One day after her historic appearance in the Royal Rumble Match, Chyna turned heel by betraying Triple H and becoming the newest member of The Corporation. At St. Valentine's Day Massacre, the evil Chyna teamed with fellow Corporation member Kane in defeating Triple H and X-Pac. Chyna turned against Kane and reunited with Triple H at WrestleMania XV, but they would both help Shane McMahon defeat X-Pac later in the event, making Triple H a member of The Corporation.

==Results==

| No. | Results | Stipulations | Times |
| 1^{D} | Christian defeated Jeff Hardy | Singles match | 11:00 |
| 2^{H} | The J.O.B. Squad (Bob Holly and Scorpio) defeated Too Much (Brian Christopher and Scott Taylor) | Tag team match | 3:52 |
| 3^{H} | Mankind defeated Mabel by disqualification | Singles match | 5:04 |
| 4 | Big Boss Man defeated Road Dogg | Singles match | 11:52 |
| 5 | Ken Shamrock (c) defeated Billy Gunn by submission | Singles match for the WWF Intercontinental Championship | 14:23 |
| 6 | X-Pac (c) defeated Gangrel | Singles match for the WWF European Championship | 5:53 |
| 7 | Sable (c) defeated Luna Vachon (with Shane McMahon) | Strap match for the WWF Women's Championship | 4:43 |
| 8 | The Rock defeated Mankind (c) | "I Quit" match for the WWF Championship | 21:47 |
| 9 | Mr. McMahon won by last eliminating "Stone Cold" Steve Austin | 30-man Royal Rumble match for a WWF Championship match at WrestleMania XV | 56:38 |
| (c) | – the champion(s) heading into the match |
| D | – this was a dark match |
| H | – the match was broadcast prior to the pay-per-view on Sunday Night Heat |

===Royal Rumble entrances and eliminations===
A new entrant came out approximately every 90 seconds.

 – Winner

| Draw | Entrant | Order eliminated | Eliminated by | Time | Eliminations |
| 1 | "Stone Cold" Steve Austin | 29 | Mr.

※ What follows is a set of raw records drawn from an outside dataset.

(** * Open Wavetable (OWT) string compiler of cirrus-hal: a shallow embedding

    The development follows [owt/owt.c] and the header it is compiled against
    (the 2023 [owt.h], which carries the SVC/EP metadata definitions and the
    inline [dspmem_chunk_create], [dspmem_chunk_end], [dspmem_chunk_bytes]).

    Conventions.
    - C integers are [Z] with the wrap-around of their type written out
      ([u8], [u16], [u32], [s32]).
    - A C function that returns a negative errno returns [Err code] with the
      very [int] it returns; [Fault] marks a run that leaves defined C
      (a NULL or one-past-the-end dereference, a conversion of NaN) or the
      fragment of libc that is modelled here (see [Libc]).
    - Automatic variables that the C code never initialises are explicit
      arguments of the model (record [indeterminate]). *)

From Stdlib Require Import ZArith List String Ascii Bool Lia.
Import ListNotations.
Open Scope Z_scope.

(** ** Results of fallible C calls *)

Inductive result (A : Type) : Type :=
| Ok (a : A)
| Err (code : Z)
| Fault.
Arguments Ok {A} a.
Arguments Err {A} code.
Arguments Fault {A}.

Definition bind {A B} (r : result A) (k : A -> result B) : result B :=
  match r with
  | Ok a => k a
  | Err c => Err c
  | Fault => Fault
  end.

Notation "x <- r ;; k" := (bind r (fun x => k))
  (at level 61, r at next level, right associativity).

Definition EINVAL : Z := 22.
Definition ENOSPC : Z := 28.
Definition ERANGE : Z := 34.
Definition E2BIG : Z := 7.

(** ** Fixed-width integers *)

Definition u8 (x : Z) : Z := x mod 2 ^ 8.
Definition u16 (x : Z) : Z := x mod 2 ^ 16.
Definition u32 (x : Z) : Z := x mod 2 ^ 32.
Definition u64 (x : Z) : Z := x mod 2 ^ 64.
(** Conversion to [int] as gcc does it (reduction modulo 2^32). *)
Definition s32 (x : Z) : Z := (x + 2 ^ 31) mod 2 ^ 32 - 2 ^ 31.

(** ** Constants of owt.h (2023) *)

Definition WT_MAX_SECTIONS : Z := 256.
Definition WT_MAX_DELAY : Z := 10000.
Definition WT_INDEFINITE : Z := 0x00400000.
Definition WT_LEN_CALCD : Z := 0x00800000.
Definition WT_REPEAT_LOOP_MARKER : Z := 0xFF.
Definition WT_INDEF_TIME_VAL : Z := 0xFFFF.
Definition WT_MAX_TIME_VAL : Z := 16383.
Definition WT_SVC_METADATA_ID : Z := 1.
Definition WT_EP_METADATA_ID : Z := 2.
Definition WT_TYPE10_COMP_METADATA_LEN : Z := 2.
Definition WT_TYPE10_COMP_SEG_LEN_MAX : Z := 20.
Definition WT_TYPE10_COMP_DURATION_FLAG : Z := 0x80.
Definition WT_TYPE12_HEADER_WORDS : Z := 3.
Definition WT_TYPE12_METADATA_TERMINATOR : Z := 0xFFFFFF.
Definition WT_TYPE12_PWLE_TOTAL_VALS : Z := 1787.
Definition WT_TYPE12_PWLE_BYTES_MAX : Z := 2302.
Definition WT_TYPE12_PWLE_MAX_RP_VAL : Z := 255.
Definition WT_TYPE12_PWLE_INDEF_TIME_VAL : Z := 65535.
Definition WT_TYPE12_PWLE_MAX_WVFRM_FEAT : Z := 255.
Definition WT_TYPE12_PWLE_WVFRM_FT_SHFT : Z := 8.
Definition WT_TYPE12_PWLE_METADATA_FLAG : Z := Z.shiftl 1 10.
Definition WT_TYPE12_PWLE_CHIRP_BIT : Z := Z.shiftl 1 7.
Definition WT_TYPE12_PWLE_BRAKE_BIT : Z := Z.shiftl 1 6.
Definition WT_TYPE12_PWLE_AMP_REG_BIT : Z := Z.shiftl 1 5.
Definition WT_TYPE12_PWLE_EXT_FREQ_BIT : Z := Z.shiftl 1 4.
Definition WT_TYPE12_PWLE_REL_FREQ_BIT : Z := Z.shiftl 1 3.
Definition WT_TYPE12_PWLE_SINGLE_PACKED_MAX : Z := 1152.
Definition WT_TYPE12_PWLE_MAX_BRAKING_TIME : Z := 1000.
Definition WT_TYPE12_PWLE : Z := 12.

(** ** The bitstream writer ([struct dspmem_chunk])

    [data] and [max] are byte offsets from the start of the caller's buffer;
    [mem] lists the bytes stored through [data] so far, in store order, so
    that [mem] is the content of the buffer from offset 0 on. *)

Record dspmem_chunk : Type := mk_chunk {
  data : Z;
  max : Z;
  bytes : Z;
  cache : Z;
  cachebits : Z;
  mem : list Z
}.

Definition dspmem_chunk_create (size : Z) : dspmem_chunk :=
  {| data := 0; max := 0 + size; bytes := 0; cache := 0; cachebits := 0;
     mem := [] |}.

Definition dspmem_chunk_end (ch : dspmem_chunk) : bool := data ch =? max ch.

Definition dspmem_chunk_bytes (ch : dspmem_chunk) : Z := bytes ch.

(** [sizeof(ch->cache)]: the cache is a [uint32_t]. *)
Definition sizeof_cache : nat := 4.

(** The loop
    [for (i = 0; i < sizeof(ch->cache); i++, ch->cache <<= 8)
       *ch->data++ = (ch->cache & 0xFF000000) >> 24;] *)
Fixpoint emit_cache (n : nat) (ch : dspmem_chunk) : dspmem_chunk :=
  match n with
  | O => ch
  | S n' =>
      let b := Z.shiftr (Z.land (cache ch) 0xFF000000) 24 in
      emit_cache n'
        {| data := data ch + 1; max := max ch; bytes := bytes ch;
           cache := u32 (Z.shiftl (cache ch) 8); cachebits := cachebits ch;
           mem := mem ch ++ [b] |}
  end.

(** [dspmem_chunk_write], recursive as in the source.  The recursion is on the
    bits left to write; [fuel] bounds its depth and [None] is "out of fuel"
    (never reached with the fuel of [dspmem_chunk_write], see
    [dspmem_chunk_write_total]).  The C code needs [0 <= cachebits <= 24] and
    [0 <= nbits - nwrite < 32] for its shifts to be defined. *)
Fixpoint dspmem_chunk_write_rec (fuel : nat) (ch : dspmem_chunk)
    (nbits val : Z) : option (Z * dspmem_chunk) :=
  match fuel with
  | O => None
  | S fuel' =>
      let nwrite := Z.min (24 - cachebits ch) nbits in
      let cache1 := Z.lor (u32 (Z.shiftl (cache ch) nwrite))
                          (Z.shiftr val (nbits - nwrite)) in
      let ch1 := {| data := data ch; max := max ch; bytes := bytes ch;
                    cache := cache1; cachebits := cachebits ch + nwrite;
                    mem := mem ch |} in
      let nbits1 := nbits - nwrite in
      if cachebits ch1 =? 24 then
        if dspmem_chunk_end ch1 then Some (- ENOSPC, ch1)
        else
          let ch2 := emit_cache sizeof_cache
                       {| data := data ch1; max := max ch1; bytes := bytes ch1;
                          cache := Z.land (cache ch1) 0xFFFFFF;
                          cachebits := cachebits ch1; mem := mem ch1 |} in
          let ch3 := {| data := data ch2; max := max ch2;
                        bytes := bytes ch2 + Z.of_nat sizeof_cache;
                        cache := cache ch2; cachebits := 0; mem := mem ch2 |} in
          if nbits1 =? 0 then Some (0, ch3)
          else dspmem_chunk_write_rec fuel' ch3 nbits1 val
      else
        if nbits1 =? 0 then Some (0, ch1)
        else dspmem_chunk_write_rec fuel' ch1 nbits1 val
  end.

Definition write_fuel (nbits : Z) : nat := S (S (Z.to_nat nbits)).

Definition dspmem_chunk_write (ch : dspmem_chunk) (nbits val : Z)
  : option (Z * dspmem_chunk) :=
  dspmem_chunk_write_rec (write_fuel nbits) ch nbits val.

Definition dspmem_chunk_flush (ch : dspmem_chunk) : option (Z * dspmem_chunk) :=
  if cachebits ch =? 0 then Some (0, ch)
  else dspmem_chunk_write ch (24 - cachebits ch) 0.

(** The encoders call the writer for its effect on the chunk and drop the
    [int] it returns. *)
Definition put (nbits val : Z) (ch : dspmem_chunk) : result dspmem_chunk :=
  match dspmem_chunk_write ch nbits val with
  | Some (_, ch') => Ok ch'
  | None => Fault
  end.

Definition put_flush (ch : dspmem_chunk) : result dspmem_chunk :=
  match dspmem_chunk_flush ch with
  | Some (_, ch') => Ok ch'
  | None => Fault
  end.

(** A run of writer calls, in order. *)
Fixpoint put_all (fields : list (Z * Z)) (ch : dspmem_chunk)
  : result dspmem_chunk :=
  match fields with
  | [] => Ok ch
  | (nbits, val) :: rest => ch' <- put nbits val ch ;; put_all rest ch'
  end.

(** ** The fragment of libc the compiler relies on

    C strings are Rocq strings (the text before the terminating NUL); a
    [char *] that may be NULL is an [option string].  Integer parsing follows
    glibc on an LP64 target ([unsigned long] has 64 bits). *)

Module Libc.

Open Scope string_scope.
Open Scope Z_scope.

Definition code (c : ascii) : Z := Z.of_N (N_of_ascii c).

Definition isdigit (c : ascii) : bool := (48 <=? code c) && (code c <=? 57).
Definition isalpha (c : ascii) : bool :=
  ((65 <=? code c) && (code c <=? 90)) || ((97 <=? code c) && (code c <=? 122)).
Definition isspace (c : ascii) : bool :=
  (code c =? 32) || ((9 <=? code c) && (code c <=? 13)).
Definition tolower (c : ascii) : ascii :=
  if (65 <=? code c) && (code c <=? 90)
  then ascii_of_N (N_of_ascii c + 32) else c.

(** The text of a [char] array up to its first NUL. *)
Fixpoint cstr (s : string) : string :=
  match s with
  | EmptyString => EmptyString
  | String c s' => if (code c =? 0) then EmptyString else String c (cstr s')
  end.

Definition strlen (s : string) : Z := Z.of_nat (String.length s).

Fixpoint mem_char (c : ascii) (set : string) : bool :=
  match set with
  | EmptyString => false
  | String d set' => Ascii.eqb c d || mem_char c set'
  end.

(** [str + n]: the string from offset [n] on ([n] within the string). *)
Fixpoint advance (n : nat) (s : string) : string :=
  match n, s with
  | O, _ => s
  | S n', String _ s' => advance n' s'
  | S _, EmptyString => EmptyString
  end.

(** Character at offset [n]; the terminating NUL at and past the end. *)
Definition char_at (n : nat) (s : string) : ascii :=
  match String.get n s with
  | Some c => c
  | None => zero
  end.

(** All the tokens that the loop
    [str = strtok(full_str, delim); while (str != NULL) { ...;
     str = strtok(NULL, delim); }] visits, in order. *)
Fixpoint strtok_loop (delim : string) (s : string) (cur : string)
  : list string :=
  match s with
  | EmptyString => if (String.length cur =? 0)%nat then [] else [cur]
  | String c s' =>
      if mem_char c delim
      then if (String.length cur =? 0)%nat
           then strtok_loop delim s' EmptyString
           else cur :: strtok_loop delim s' EmptyString
      else strtok_loop delim s' (cur ++ String c EmptyString)
  end.

Definition strtok_all (s delim : string) : list string :=
  strtok_loop delim s EmptyString.

(** [strsep(&str, delim)]: the text before the first delimiter, and what
    [str] points to afterwards ([None] is NULL: no delimiter found). *)
Fixpoint strsep (s delim : string) : string * option string :=
  match s with
  | EmptyString => (EmptyString, None)
  | String c s' =>
      if mem_char c delim then (EmptyString, Some s')
      else let '(tok, rest) := strsep s' delim in (String c tok, rest)
  end.

Definition strcmp_eq (a b : string) : bool := String.eqb a b.

(** [strncmp(a, b, n) == 0]. *)
Definition strncmp_eq (a b : string) (n : nat) : bool :=
  String.eqb (substring 0 n a) (substring 0 n b).

(** [strstr(s, needle) != NULL]. *)
Fixpoint strstr (s needle : string) : bool :=
  prefix needle s ||
  match s with
  | EmptyString => false
  | String _ s' => strstr s' needle
  end.

(** [strnchr(s, count, c) != NULL] (owt.c's own helper). *)
Fixpoint strnchr (s : string) (count : nat) (c : ascii) : bool :=
  match count with
  | O => false
  | S count' =>
      match s with
      | EmptyString => Ascii.eqb zero c
      | String d s' => Ascii.eqb d c || strnchr s' count' c
      end
  end.

Fixpoint skip_space (s : string) : string :=
  match s with
  | String c s' => if isspace c then skip_space s' else s
  | EmptyString => s
  end.

(** An optional sign: [true] for '-'. *)
Definition take_sign (s : string) : bool * string :=
  match s with
  | String c s' =>
      if Ascii.eqb c "-" then (true, s')
      else if Ascii.eqb c "+" then (false, s')
      else (false, s)
  | EmptyString => (false, s)
  end.

(** A run of decimal digits: its value, its length, the rest. *)
Fixpoint digits (s : string) (acc : Z) (n : nat) : Z * nat * string :=
  match s with
  | String c s' =>
      if isdigit c then digits s' (10 * acc + (code c - 48)) (S n)
      else (acc, n, s)
  | EmptyString => (acc, n, s)
  end.

Definition ULONG_MAX : Z := 2 ^ 64 - 1.
Definition LONG_MAX : Z := 2 ^ 63 - 1.
Definition LONG_MIN : Z := - 2 ^ 63.

(** [strtoul(s, NULL, 10)]. *)
Definition strtoul (s : string) : Z :=
  let '(neg, s1) := take_sign (skip_space s) in
  let '(v, n, _) := digits s1 0 0 in
  match n with
  | O => 0
  | _ => if ULONG_MAX <? v then ULONG_MAX
         else if neg then u64 (- v) else v
  end.

(** [strtol(s, NULL, 10)]. *)
Definition strtol (s : string) : Z :=
  let '(neg, s1) := take_sign (skip_space s) in
  let '(v, n, _) := digits s1 0 0 in
  match n with
  | O => 0
  | _ => if neg then (if - v <? LONG_MIN then LONG_MIN else - v)
         else (if LONG_MAX <? v then LONG_MAX else v)
  end.

(** [atoi(s)] is [(int) strtol(s, NULL, 10)]; [atoi(NULL)] faults. *)
Definition atoi (s : option string) : result Z :=
  match s with
  | Some s => Ok (s32 (strtol s))
  | None => Fault
  end.

(** One [%u] conversion of [sscanf]: the [unsigned int] stored and the rest
    of the input, or [None] on a matching failure. *)
Definition scan_u (s : string) : option (Z * string) :=
  let '(neg, s1) := take_sign (skip_space s) in
  let '(v, n, rest) := digits s1 0 0 in
  match n with
  | O => None
  | _ => Some (u32 (if ULONG_MAX <? v then ULONG_MAX
                    else if neg then u64 (- v) else v), rest)
  end.

(** A literal character of the format. *)
Definition scan_lit (c : ascii) (s : string) : option string :=
  match s with
  | String d s' => if Ascii.eqb c d then Some s' else None
  | EmptyString => None
  end.

(** Is the input exhausted when a conversion starts (after white space)? *)
Definition at_eof (s : string) : bool :=
  match skip_space s with
  | EmptyString => true
  | _ => false
  end.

McMahon | 56:38 | 8 |
| 2 | Mr. McMahon | - | Winner | 56:38 | 1 |
| 3 | Golga | 1 | "Stone Cold" Steve Austin | 00:15 | 0 |
| 4 | Droz | 7 | Mabel | 12:30 | 0 |
| 5 | Edge | 8 | Road Dogg | 11:51 | 1 |
| 6 | Gillberg | 2 | Edge | 00:06 | 0 |
| 7 | Steve Blackman | 4 | Mabel | 07:22 | 0 |
| 8 | Dan Severn | 3 | 05:43 | 0 |
| 9 | Tiger Ali Singh | 5 | 04:02 | 0 |
| 10 | The Blue Meanie | 6 | 02:59 | 0 |
| 11 | Mabel | 9 | Bradshaw, Faarooq, and Mideon | 01:26 | 5 |
| 12 | Road Dogg | 12 | Kane | 10:41 | 3 |
| 13 | Gangrel | 10 | Road Dogg | 00:26 | 0 |
| 14 | Kurrgan | 13 | Kane | 06:54 | 0 |
| 15 | Al Snow | 11 | Road Dogg | 00:47 | 0 |
| 16 | Goldust | 15 | Kane | 04:02 | 0 |
| 17 | The Godfather | 14 | 01:40 | 0 |
| 18 | Kane | 16 | Himself | 00:53 | 4 |
| 19 | Ken Shamrock | 17 | "Stone Cold" Steve Austin | 04:50 | 0 |
| 20 | Billy Gunn | 18 | 07:05 | 0 |
| 21 | Test | 19 | 12:48 | 0 |
| 22 | Big Boss Man | 28 | 18:53 | 2 |
| 23 | Triple H | 25 | 14:21 | 2 |
| 24 | Val Venis | 24 | Triple H | 12:41 | 0 |
| 25 | X-Pac | 20 | Big Boss Man | 05:44 | 0 |
| 26 | Mark Henry | 22 | Chyna | 07:57 | 0 |
| 27 | Jeff Jarrett | 21 | Triple H | 03:39 | 0 |
| 28 | D'Lo Brown | 27 | Big Boss Man | 09:11 | 0 |
| 29 | Owen Hart | 26 | "Stone Cold" Steve Austin | 06:31 | 0 |
| 30 | Chyna | 23 | 00:35 | 1 |

 No. 11 was originally drawn by Headbanger Mosh, who was attacked and replaced by Mabel on his way to the ring. Mideon, Faarooq, and Bradshaw (themselves not official entrants) eliminated Mabel and would indoctrinate him into the Ministry of Darkness as "Viscera" on the following Raw.